Тут мы и разговорились. Звали ее Дайяна, родом она оказалась из Бирмингема, и папа ее был фотограф. А сама она с десятком таких же идиоток путешествовала за битлами по всему свету, присутствуя на всех их концертах. Границ и билетеров они не признавали. И многого другого тоже. Например, она сразу же уселась мне на колени, я думаю: на обтрухать бы клапан... хрен: ей просто так лучше видно было, вот и все. И еще она меня спросила, не принц ли я, случайно, и объяснила, что раз битлы все уже женатые, то выйдет замуж исключительно за принца...
Под конец мне почему-то казалось, что выходит Жук уже во фраке, натянутом поверх длинного, до самых колен, тельника, и босой. Сам Жук потом, конечно, говорил, что ничего такого не было и быть не могло (он вам и сейчас это же самое скажет), но потом я узнал, что он помазал с боцманом Трембой на две банки сгущи, что именно в таким виде будет заканчивать концерт. И закончил. Долго обводил глазами зал, потом растопорщил усы и произнес:
- Т?нцуют все! Дамы пр?глашают кавалерофф...- и лег.
Штаб, что с них возьмешь...
На положенный по протоколу скромный товарищеский ужин нижних чинов не допускали, да и мичмана присутствовали только в лице Залупыноса-Австралийского. А мы, серая порция, побрели бесчувственно в казарму, доковыляли до коек и рухнули, как подрубленные дубы, сраженные одной молнией. И снилось мне почему-то, что к северным нашим старушкам я приставлен хормейстером и должен в кратчайшие сроки разучить с ними "Полет шмеля" Римского-Корсакова для виолончели с оркестром. Старушки голосом изображали жужжание, а потом вышла одна, самая сухонькая, по имени Багратиона Степановна, и затрубила горлом. Она трубила так громко, что я вскочил.
Трубач играл побудку. Причем побудка у него плавно переходила в гопак из "Ивана Сусанина" и обратно.
Когда играют побудку, тело одевается само.

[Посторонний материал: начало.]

Lemma readMessage_total_witness :
  let c := Fresh (Ok (GzStream [3; 1; 2] true "connection reset by peer")) in
  match readMessage (fun d : list Z => Ok d) c with
  | (Ok _, c') => (length (gz_left c') < length (gz_left c))%nat
  | (Err e, _) => read_errors (fun d : list Z => Ok d) c e
  end /\
  snd (readLoop (fun d => Ok d) (S (length (gz_left c))) c) <> "out of fuel".
Proof. intros c. apply readMessage_total. by repeat constructor. Defined.
(* ===== verification/Router.v ===== *)
(** * Sending the results

    Models internal/job/collect/result_handler.go and lazy_message_router.go:
    a result becomes an Arrow record batch, which is sent to the manager through
    the client of the transport, of either kind.  The writer of the Arrow
    stream format is a parameter; a record batch is the data it is given.  The
    state is the client that the transport runner returns, which may be nil. *)

From Stdlib Require Import Ascii String.
From S2P Require Import Prelude GoStrings WheelTimer TimerService JobTypes Crypto Params TimeDispatch Scheduler JobServer Processors Calc Collect.

Open Scope string_scope.
Open Scope list_scope.
Open Scope Z_scope.
Open Scope go_scope.

Definition MessageTypeResponseOneTimeTaskData : Z := 7.
Definition MessageTypeResponseCyclicTaskData : Z := 8.

(** ** Record batches *)

Record arrow_field := mkArrowField { af_name : string; af_metadata : gmap string string }.

(** All columns are nullable strings. *)
Record arrow_record := mkArrowRecord {
  ar_fields : list arrow_field;
  ar_metadata : gmap string string;
  ar_columns : list (list string);
  ar_rows : nat;
}.

Definition arrow_field_of (f : Field) : arrow_field :=
  mkArrowField (f_Field f)
    {["type" := Itoa (f_Type f); "label" := fmt_bool (f_Label f); "unit" := f_Unit f]}.

Definition schema_metadata (data : CollectRepMetricsData) : gmap string string :=
  {["id" := Itoa (rep_ID data); "tenantId" := Itoa (rep_TenantID data); "app" := rep_App data;
    "metrics" := rep_Metrics data; "priority" := Itoa (rep_Priority data);
    "time" := Itoa (rep_Time data); "labels" := ""; "annotations" := ""]}.

(** One row is appended to the builders of the columns: a missing column is
    empty. *)
Definition append_row (builders : list (list string)) (row : list string) : list (list string) :=
  imap (fun i builder => builder ++ [default "" (row !! i)]) builders.

(** [createArrowRecordBatch]: without values there is one row of empty
    strings. *)
Definition createArrowRecordBatch (data : CollectRepMetricsData) : arrow_record :=
  let builders := (fun _ => []) <$> rep_Fields data in
  let rows := match rep_Values data with [] => [[]] | values => vr_Columns <$> values end in
  mkArrowRecord (arrow_field_of <$> rep_Fields data) (schema_metadata data)
    (foldl append_row builders rows) (length rows).

(** A 32-bit integer in big-endian order. *)
Definition byte_char (z : Z) : ascii := ascii_of_N (Z.to_N (z mod 256)).

Definition be32 (n : Z) : string :=
  String (byte_char (Z.shiftr n 24)) (String (byte_char (Z.shiftr n 16))
    (String (byte_char (Z.shiftr n 8)) (String (byte_char n) ""))).

(** What the writer of an Arrow stream does with one record batch: [Write] may
    fail, then [Close] may. *)
Inductive ipc_outcome : Type :=
| IpcStream (bytes : string)
| IpcWriteFailed (e : error)
| IpcCloseFailed (e : error).

Section Router.
Context {S : Type} `{!JobScheduler S}.
Context (ipc_write : arrow_record -> ipc_outcome).

(** The loop of [serializeToArrow], from index [i]. *)
Fixpoint write_streams (i : Z) (dataList : list CollectRepMetricsData) : res string :=
  match dataList with
  | [] => Ok ""
  | data :: rest =>
      match ipc_write (createArrowRecordBatch data) with
      | IpcWriteFailed e => Err ("failed to write record batch " +:+ Itoa i +:+ ": " +:+ e)
      | IpcCloseFailed e => Err ("failed to close writer for batch " +:+ Itoa i +:+ ": " +:+ e)
      | IpcStream stream =>
          match write_streams (i + 1) rest with
          | Err e => Err e
          | Ok streams => Ok (stream +:+ streams)
          end
      end
  end.

(** [serializeToArrow]: the number of streams and the streams. *)
Definition serializeToArrow (dataList : list CollectRepMetricsData) : res string :=
  match write_streams 0 dataList with
  | Err e => Err e
  | Ok streams => Ok (be32 (Z.of_nat (length dataList)) +:+ streams)
  end.

(** [NewLazyMessageRouter]: the identity it keeps. *)
Definition router_identity (identity : string) : string :=
  if String.eqb identity "" then "collector-go" else identity.

Definition result_message (identity : string) (j : Job) (dataBytes : string) : Message :=
  mkMessage (if job_IsCyclic j then MessageTypeResponseCyclicTaskData
             else MessageTypeResponseOneTimeTaskData)
    RESPONSE identity dataBytes.

(** The kind of the client. *)
Context (k : clientKind).

(** [sendResultDirectly]. *)
Definition sendResultDirectly (identity : string) (data : CollectRepMetricsData) (j : Job)
    : M (client S) (option error) :=
  match serializeToArrow [data] with
  | Err e => mret (Some ("failed to create arrow format: " +:+ e))
  | Ok dataBytes =>
      err <-! send_message k (result_message identity j dataBytes) ;
      mret (match err with
            | Some e => Some ("failed to send metrics data: " +:+ e)
            | None => None
            end)
  end.

(** A call of a client that is not nil. *)
Definition on_client {A} (c : client S) (m : M (client S) A) : M (option (client S)) A :=
  fun _ => match m c with
           | Ret c' a => Ret (Some c') a
           | Panic c' w => Panic (Some c') w
           end.

(** [LazyMessageRouter.SendResult]. *)
Definition SendResult (identity : string) (data : CollectRepMetricsData) (j : Job)
    : M (option (client S)) (option error) :=
  s <-! mget ;
  match s with
  | None => mret (Some "transport client not ready")
  | Some c =>
      if negb (cl_started c) then mret (Some "transport client not ready")
      else on_client c (sendResultDirectly identity data j)
  end.

(** [ResultHandlerImpl.HandleCollectData]; [has_router] tells whether the
    router is not nil. *)
Definition HandleCollectData (has_router : bool) (identity : string)
    (data : option CollectRepMetricsData) (j : Job) : M (option (client S)) (option error) :=
  match data with
  | None => mret (Some "collect data is nil")
  | Some data =>
      if has_router then
        err <-! SendResult identity data j ;
        mret (match err with
              | Some e => Some ("failed to send result to Manager: " +:+ e)
              | None => None
              end)
      else mret (Some "messageRouter is nil")
  end.

End Router.

(** ** Proofs *)

(** *** The record batch *)

(** A row as the manager sees it: cut or filled up to the number of fields. *)
Definition pad (n : nat) (row : list string) : list string :=
  (fun i => default "" (row !! i)) <$> seq 0 n.

Definition shown_rows (d : CollectRepMetricsData) : list (list string) :=
  pad (length (rep_Fields d)) <$> match rep_Values d with [] => [[]] | vs => vr_Columns <$> vs end.

(** The rows that a reader of a batch gets. *)
Definition read_rows (r : arrow_record) : list (list string) :=
  (fun k => (fun col => col !!! k) <$> ar_columns r) <$> seq 0 (ar_rows r).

Проснулся я на борту родной подлодки. В руках у меня был сапожный нож, которым я что-то резал из тонкого картона. На столе стояла коробка гуаши и серая банка из-под охры, в которой я обычно мыл кисти. Но к этой банке я почему-то время от времени прикладывался.
Вроде бы в ней плескался спирт.
Тут появился Толик. Принес фотографии.
- Вот, - говорит, - весь твой Леннон.
Я стал разбираться. Снято было хорошо, со вспышкой. Джон был и один, и в компании своих, и в тельнике, и в адмиральском кителе, и в обнимку с какими-то девками, в которых с трудом узнавались офицерские жены.
- Ага, - говорю я. - Только я что-то от нитрокраски одурел.
- От какой? - говорит он. - Где ты ее видишь?
Я альбом понюхал и сам удивился. Была же вроде нитрокраска. Раз голова такая чугунная.
Тут Толя мой заплакал.
- Нащо мени це життя? - говорит он. - Колы мрыи бильш немае...
- Да, - говорю я и тоже плачу, - людинэ завжди потрибна мрыя. А МГИМО?
- МГИМО...- плачет он. - МГИМО - щоб батьки не журылыся, щоб дивки кохалы. А битлы - от це була мрия...
Потом вытаскивает из кармана кусок хлеба белого и начинает крошить на стол, и два каких-то воробья прыгают и те крошки клюют.
- Ты, - говорю, - чего творишь, они же мне всю работу обгадят.